Tu ne crains pas l’enfer et tu crains ta femme ! Es-tu bête !
– Mouchette, tais-toi, supplia-t-il, ou va-t’en…
– Ou va-t’en ! Hein ? tu regrettes bien de l’avoir, tout à l’heure, retenue, Mouchette ? Elle y serait à présent, dans la mare aux grenouilles, sa chère petite bouche pleine de boue, bien muette… Ne pleure pas, gros bébé. Tu vois bien ; je parle tout bas, exprès. Vilain lâche d’homme ! Tu as peur d’elle, et tu n’as pas peur de moi ! Il supplia :
– Quel intérêt prends-tu à faire du mal ?
– Aucun, en vérité, aucun. Je ne te veux absolument aucun mal. Seulement pourquoi n’as-tu pas peur de moi ?
– Tu es une bonne fille, Mouchette.
– Sans doute ; une bonne fille. Avec elle, tu ne partageras que le plaisir. L’as-tu prouvé tout à l’heure, oui ou non ? Un enfant de Mouchette, fi donc !
– Il n’est pas de moi, s’écria-t-il, hors de lui.
– Supposons-le. Je ne te demande pas de le reconnaître.
– Non (ils parlaient bas), tu exigeais seulement de moi un acte que ma conscience réprouve.
– Nous parlerons de ta conscience dans un moment, répondit Mouchette. En refusant de me rendre service, tu as fini de m’ouvrir les yeux. N’attends pas que je te cherche querelle. Je ne t’aime ni pour ta beauté – regarde-toi – ni pour ta générosité ; sans reproche, tu es plutôt rat ! Qu’est-ce que j’aime donc en toi ? Ne me regarde pas avec ces yeux ronds ! Ton vice… Tu vas dire : c’est une phrase de roman ?… Si tu savais… ce que tu sauras bientôt…, tu comprendrais que j’étais justement tombée tout en bas, à ton niveau… Nous sommes au fond du même trou… Pour toi, je n’ai pas besoin de mentir… Non ! tu ne lis pas dans mon cœur ; tu crois que je me venge… Non ! mon petit.
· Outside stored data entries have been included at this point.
(** * labgroups: the student database of [mkgrp.py] and its group assignment

    A shallow embedding of [mkgrp.py]: the group taxonomy ([MACRO_GROUPS],
    [ROOM_GROUPS], [GROUPS]), the [Student] dataclass with its
    [__post_init__] validation, and the [DataBase] dictionary with
    [check_companions] and [assign_groups].

    Python dictionaries keep insertion order and the assignment depends on
    it (iteration order of the students, tie-breaking of [min] on the
    counters), so both the database and the counter dictionary are
    association lists in insertion order.  The students are mutable objects
    shared between the dictionary and the loop variable; the database is
    therefore the store, and the loop reads the student at its position out
    of the current store.  An exception leaves the mutations done so far in
    place, so a raised outcome carries the store as well.

    Logging is modelled where it is the only observable effect of a method
    ([__post_init__], [check_companions]); the spreadsheet reader and writer
    are outside the model, and [assign_groups] is the call with
    [file_path = None]. *)

From Stdlib Require Import ZArith String Ascii List Lia DecimalString.
From stdpp Require Import base option list strings gmap.

Local Open Scope string_scope.
Local Open Scope nat_scope.
Local Open Scope list_scope.

(** ** Python helpers *)

(** What an f-string does to an [int] in [range(1, 4)]. *)
Definition py_str_nat (n : nat) : string :=
  NilZero.string_of_uint (Nat.to_uint n).

(** What an f-string does to an optional string: [None] prints as "None". *)
Definition py_str_opt (o : option string) : string :=
  match o with
  | Some s => s
  | None => "None"
  end.

(** [key.startswith(prefix)]. *)
Definition startswith (key pre : string) : bool := String.prefix pre key.

(** [text[:n]]. *)
Definition py_slice_to (n : nat) (text : string) : string :=
  String.substring 0 n text.

(** [range(a, b)]. *)
Definition py_range (a b : nat) : list nat := seq a (b - a).

(** [l[i]] for a Python list and an [int] index: negative indices count
    from the end, anything else out of range is [IndexError]. *)
Definition py_getitem {A} (l : list A) (i : Z) : option A :=
  if (0 <=? i)%Z then l !! Z.to_nat i
  else if (- Z.of_nat (length l) <=? i)%Z then l !! Z.to_nat (Z.of_nat (length l) + i)
  else None.

(** The built-in [min(iterable, key=f)]: the first element whose key is
    minimal ([<] replaces the running minimum), [ValueError] ([None]) on an
    empty iterable. *)
Definition py_min {A} (f : A → nat) (l : list A) : option A :=
  match l with
  | [] => None
  | x :: l' => Some (foldl (λ best y, if f y <? f best then y else best) x l')
  end.

(** ** The exceptions and the log *)

Inductive exn : Type :=
  | KeyError (key : string)
  | ValueError
  | AssertionError
  | IndexError.

Inductive level : Type := INFO | WARNING | ERROR.

Definition log_record : Type := level * string.

(** ** The group taxonomy *)

Definition MACRO_GROUPS : list string := ["A1"; "B1"; "A2"; "B2"].

Definition ROOM_GROUPS : list string :=
  flat_map (λ grp,
    map (λ room, grp +:+ "-" +:+ py_str_nat room) (py_range 1 4))
    MACRO_GROUPS.

Definition GROUPS : list string :=
  flat_map (λ grp,
    flat_map (λ room,
      map (λ turn, grp +:+ "-" +:+ py_str_nat room +:+ "-" +:+ py_str_nat turn)
          (py_range 1 3))
      (py_range 1 4))
    MACRO_GROUPS.

(** ** Dictionaries in insertion order *)

Abbreviation dict V := (list (string * V)) (only parsing).

Definition keys {V} (d : dict V) : list string := map fst d.

Definition values {V} (d : dict V) : list V := map snd d.

(** [d.get(key)]. *)
Fixpoint dict_get {V} (d : dict V) (key : string) : option V :=
  match d with
  | [] => None
  | (k, v) :: d' => if String.eqb k key then Some v else dict_get d' key
  end.

(** The position and value of [d[key]]; [None] is [KeyError]. *)
Fixpoint dict_find {V} (d : dict V) (key : string) : option (nat * V) :=
  match d with
  | [] => None
  | (k, v) :: d' =>
      if String.eqb k key then Some (0, v)
      else match dict_find d' key with
           | Some (j, w) => Some (S j, w)
           | None => None
           end
  end.

(** [d[key] = value]: an existing key keeps its position, a new one goes
    to the end. *)
Fixpoint dict_setitem {V} (d : dict V) (key : string) (value : V) : dict V :=
  match d with
  | [] => [(key, value)]
  | (k, v) :: d' =>
      if String.eqb k key then (k, value) :: d'
      else (k, v) :: dict_setitem d' key value
  end.

(** [d[key] += 1]; [None] is the [KeyError] of reading a missing key. *)
Fixpoint dict_incr (d : dict nat) (key : string) : option (dict nat) :=
  match d with
  | [] => None
  | (k, v) :: d' =>
      if String.eqb k key then Some ((k, S v) :: d')
      else match dict_incr d' key with
           | Some d'' => Some ((k, v) :: d'')
           | None => None
           end
  end.

(** ** Students *)

Record Student : Type := mkStudent {
  name : string;
  surname : string;
  identifier : Z;
  email : string;
  macro_group : string;
  companion_name : option string;
  companion_surname : option string;
  notes : option string;
  group : option string
}.

(** [student.group = grp]. *)
Definition set_group (s : Student) (grp : string) : Student :=
  {| name := name s; surname := surname s; identifier := identifier s;
     email := email s; macro_group := macro_group s;
     companion_name := companion_name s;
     companion_surname := companion_surname s;
     notes := notes s; group := Some grp |}.

Definition full_name (self : Student) : string :=
  name self +:+ " " +:+ surname self.

Definition companion_full_name (self : Student) : option string :=
  match companion_name self, companion_surname self with
  | None, None => None
  | cn, cs => Some (py_str_opt cn +:+ " " +:+ py_str_opt cs)
  end.

Definition has_companion (self : Student) : bool :=
  match companion_full_name self with
  | Some _ => true
  | None => false
  end.

Section PostInit.

(** The table read from the sheet 'Cambi' when the module is loaded. *)
Variable GROUP_CHANGES : gmap Z string.

(** The [try]/[except KeyError] of [__post_init__]. *)
Definition expected_group (self : Student) : exn + string :=
  match GROUP_CHANGES !! identifier self with
  | Some expected => inr expected
  | None =>
      match py_getitem MACRO_GROUPS (identifier self mod 4) with
      | Some expected => inr expected
      | None => inl IndexError
      end
  end.

Definition post_init (self : Student) : exn + list log_record :=
  match expected_group self with
  | inl e => inl e
  | inr expected =>
      if negb (String.eqb (macro_group self) expected) then
        inr [(ERROR, "Group for " +:+ full_name self +:+ " is "
                       +:+ macro_group self +:+ " instead of " +:+ expected)]
      else inr []
  end.

(** The call [Student] makes on the eight columns of a row: the dataclass
    constructor stores the fields, leaves [group] at its default and runs
    [__post_init__]. *)
Definition new_Student (name surname : string) (identifier : Z)
    (email macro_group : string)
    (companion_name companion_surname notes : option string)
    : exn + (Student * list log_record) :=
  let self := mkStudent name surname identifier email macro_group
                companion_name companion_surname notes None in
  match post_init self with
  | inl e => inl e
  | inr log => inr (self, log)
  end.

End PostInit.

(** ** The database *)

Abbreviation DataBase := (dict Student) (only parsing).

(** The body of the loop of [__init__] once the students are built:
    [self[student.full_name()] = student]. *)
Definition DataBase_of (students : list Student) : DataBase :=
  foldl (λ self student, dict_setitem self (full_name student) student)
        [] students.

(** One iteration of the loop of [check_companions]. *)
Definition check_companion (self : DataBase) (student : Student)
    : list log_record :=
  match companion_full_name student with
  | None => []
  | Some cfn =>
      match dict_find self cfn with
      | None =>
          [(ERROR, "Cannot find " +:+ cfn +:+ " to match with "
                     +:+ full_name student)]
      | Some (_, companion) =>
          if negb (bool_decide (companion_full_name companion
                                = Some (full_name student))) then
            [(ERROR, "Companion mismatch " +:+ full_name student +:+ " -> "
                       +:+ cfn +:+ " -> "
                       +:+ py_str_opt (companion_full_name companion))]
          else if negb (String.eqb (macro_group student)
                                   (macro_group companion)) then
            [(ERROR, "Group mismatch: " +:+ full_name student +:+ " "
                       +:+ macro_group student +:+ " <-> "
                       +:+ full_name companion +:+ " "
                       +:+ macro_group companion)]
          else []
      end
  end.

Definition check_companions (self : DataBase) : list log_record :=
  flat_map (check_companion self) (values self).

(** [dict_subset(dict_, macro_group)]. *)
Definition dict_subset {V} (dict_ : dict V) (macro_group : string) : dict V :=
  filter (λ kv, startswith kv.1 macro_group = true) dict_.

(** The store of [assign_groups]: the students and the counters. *)
Abbreviation state := (DataBase * dict nat)%type (only parsing).

Inductive outcome : Type :=
  | Returned (st : state)
  | Raised (e : exn) (st : state).

Definition final_state (o : outcome) : state :=
  match o with
  | Returned st => st
  | Raised _ st => st
  end.

(** [min(_subdict, key=_subdict.get)]; the keys of a dictionary are
    never missed by its own [get]. *)
Definition min_group (_subdict : dict nat) : option string :=
  py_min (λ k, default 0 (dict_get _subdict k)) (keys _subdict).

(** [student.group = grp] for the student at position [i] of the store. *)
Definition store_group (i : nat) (grp : string) (self : DataBase) : DataBase :=
  alter (λ kv, (kv.1, set_group kv.2 grp)) i self.

(** The body of the first loop of [assign_groups], for the student at
    position [i] of [self.values()]. *)
Definition assign_body (i : nat) (st : state) : outcome :=
  let '(self, count_dict) := st in
  match self !! i with
  | None => Returned st
  | Some (_, student) =>
      match group student with
      | Some _ => Returned st
      | None =>
          let _subdict := dict_subset count_dict (macro_group student) in
          match min_group _subdict with
          | None => Raised ValueError st
          | Some grp =>
              if negb (String.eqb (py_slice_to 2 grp) (macro_group student))
              then Raised AssertionError st
              else
                let self1 := store_group i grp self in
                match dict_incr count_dict grp with
                | None => Raised (KeyError grp) (self1, count_dict)
                | Some count1 =>
                    let st1 := (self1, count1) in
                    if negb (has_companion student) then Returned st1
                    else
                      match companion_full_name student with
                      | None => Raised (KeyError "None") st1
                      | Some cfn =>
                          match dict_find self1 cfn with
                          | None => Raised (KeyError cfn) st1
                          | Some (j, companion) =>
                              match group companion with
                              | Some _ => Returned st1
                              | None =>
                                  let self2 := store_group j grp self1 in
                                  match dict_incr count1 grp with
                                  | None => Raised (KeyError grp) (self2, count1)
                                  | Some count2 => Returned (self2, count2)
                                  end
                              end
                          end
                      end
                end
          end
      end
  end.

Fixpoint assign_loop (positions : list nat) (st : state) : outcome :=
  match positions with
  | [] => Returned st
  | i :: rest =>
      match assign_body i st with
      | Returned st' => assign_loop rest st'
      | Raised e st' => Raised e st'
      end
  end.

Definition init_counts : dict nat := map (λ grp, (grp, 0)) GROUPS.

(** [assign_groups(file_path=None)]: the students after the call and the
    returned [count_dict], or the exception and the store it leaves. *)
Definition assign_groups (self : DataBase) : outcome :=
  assign_loop (seq 0 (length self)) (self, init_counts).

(** The groups of the students, in iteration order. *)
Definition groups_of (self : DataBase) : list (option string) :=
  map group (values self).

(** How many students of the database are in group [grp]. *)
Definition occupancy (self : DataBase) (grp : string) : nat :=
  length (filter (λ kv, group kv.2 = Some grp) self).

(** The counter of [grp], as [min] reads it. *)
Definition count_of (count_dict : dict nat) (grp : string) : nat :=
  default 0 (dict_get count_dict grp).

(** The leaf groups under a macro group, in the order of [GROUPS]. *)
Definition candidates (macro_group : string) : list string :=
  filter (λ grp, startswith grp macro_group = true) GROUPS.

(** ** Specification vocabulary *)

(** A student without the mutable field. *)
Definition erase_group (s : Student) : Student :=
  {| name := name s; surname := surname s; identifier := identifier s;
     email := email s; macro_group := macro_group s;
     companion_name := companion_name s;
     companion_surname := companion_surname s;
     notes := notes s; group := None |}.

(** What [assign_groups] never changes: the keys, their order and every
    field of the students but [group]. *)
Definition roster (self : DataBase) : list (string * Student) :=
  map (λ kv, (kv.1, erase_group kv.2)) self.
Mais je puis être aujourd’hui tout à fait, tout à fait sincère. Hé bien ! voilà le moment de parler ou jamais. Je te tiens dans l’angle du mur, mon pauvre chat, tu ne peux m’échapper. Je te défie même d’élever la voix… Ainsi !
Elle parlait elle-même si bas qu’il penchait machinalement la tête, d’un geste ingénu. L’éloquence familière, ce demi-silence, le pas tranquille de Zéléda au-dessus d’eux, la voix de Timoléon fredonnant à ses casseroles le refrain d’une chanson bête, achevaient de le rassurer. Toutefois, il n’osait pas encore lever les yeux vers le regard qu’il sentait posé sur lui… « Quel embêtement ! » songeait-il.
Mais le signe fatal était déjà écrit au mur. Mouchette respira fortement et reprit :
– Si je parle à présent, d’ailleurs, c’est pour toi, c’est pour ton bien… Vois : nous nous aimons depuis des semaines, et personne ne sait, personne… Mlle Germaine par-ci… M. le député par-là… hein ? Sommes-nous bien cachés ? bien clos ?
M. Gallet fait l’amour avec une fille de seize ans. Qui s’en doute ? Et ta femme elle-même ? Avoue-le, vieux scélérat, tu la trompes ici, à son nez, à sa moustache (elle en a !), c’est la moitié de ton bonheur. Je te connais. Tu n’aimes pas l’eau claire. Ainsi, dans ma fameuse mare de Vauroux, je vois des bêtes très drôles, très singulières ; ça ressemble un peu à des mille-pattes, mais plus longs… Un instant tu les verras flotter à la surface limpide de l’eau. Puis ils s’enfoncent tout à coup et, à leur place, monte un nuage de boue. Hé bien ! ils nous ressemblent. Entre les imbéciles et nous, il y a aussi ce petit nuage. Un secret. Un gros secret… Quand tu le sauras, comme on s’aimera !
Elle se rejeta aussitôt en arrière, riant d’un rire silencieux.
– Cocasse ! dit Gallet.
Elle fit du bout des lèvres une grimace enfantine, et le fixa un moment, d’un air inquiet. Puis son visage s’éclaira de nouveau :
– C’est vrai que je parle trop, avoua-t-elle ; par peur, au fond. Je parle pour ne rien dire. Si Zéléda entrait maintenant, serais-je seulement contente, ou fâchée ? Attends ! Attends ! Écoute-moi bien d’abord : Le papa, ce n’est pas toi.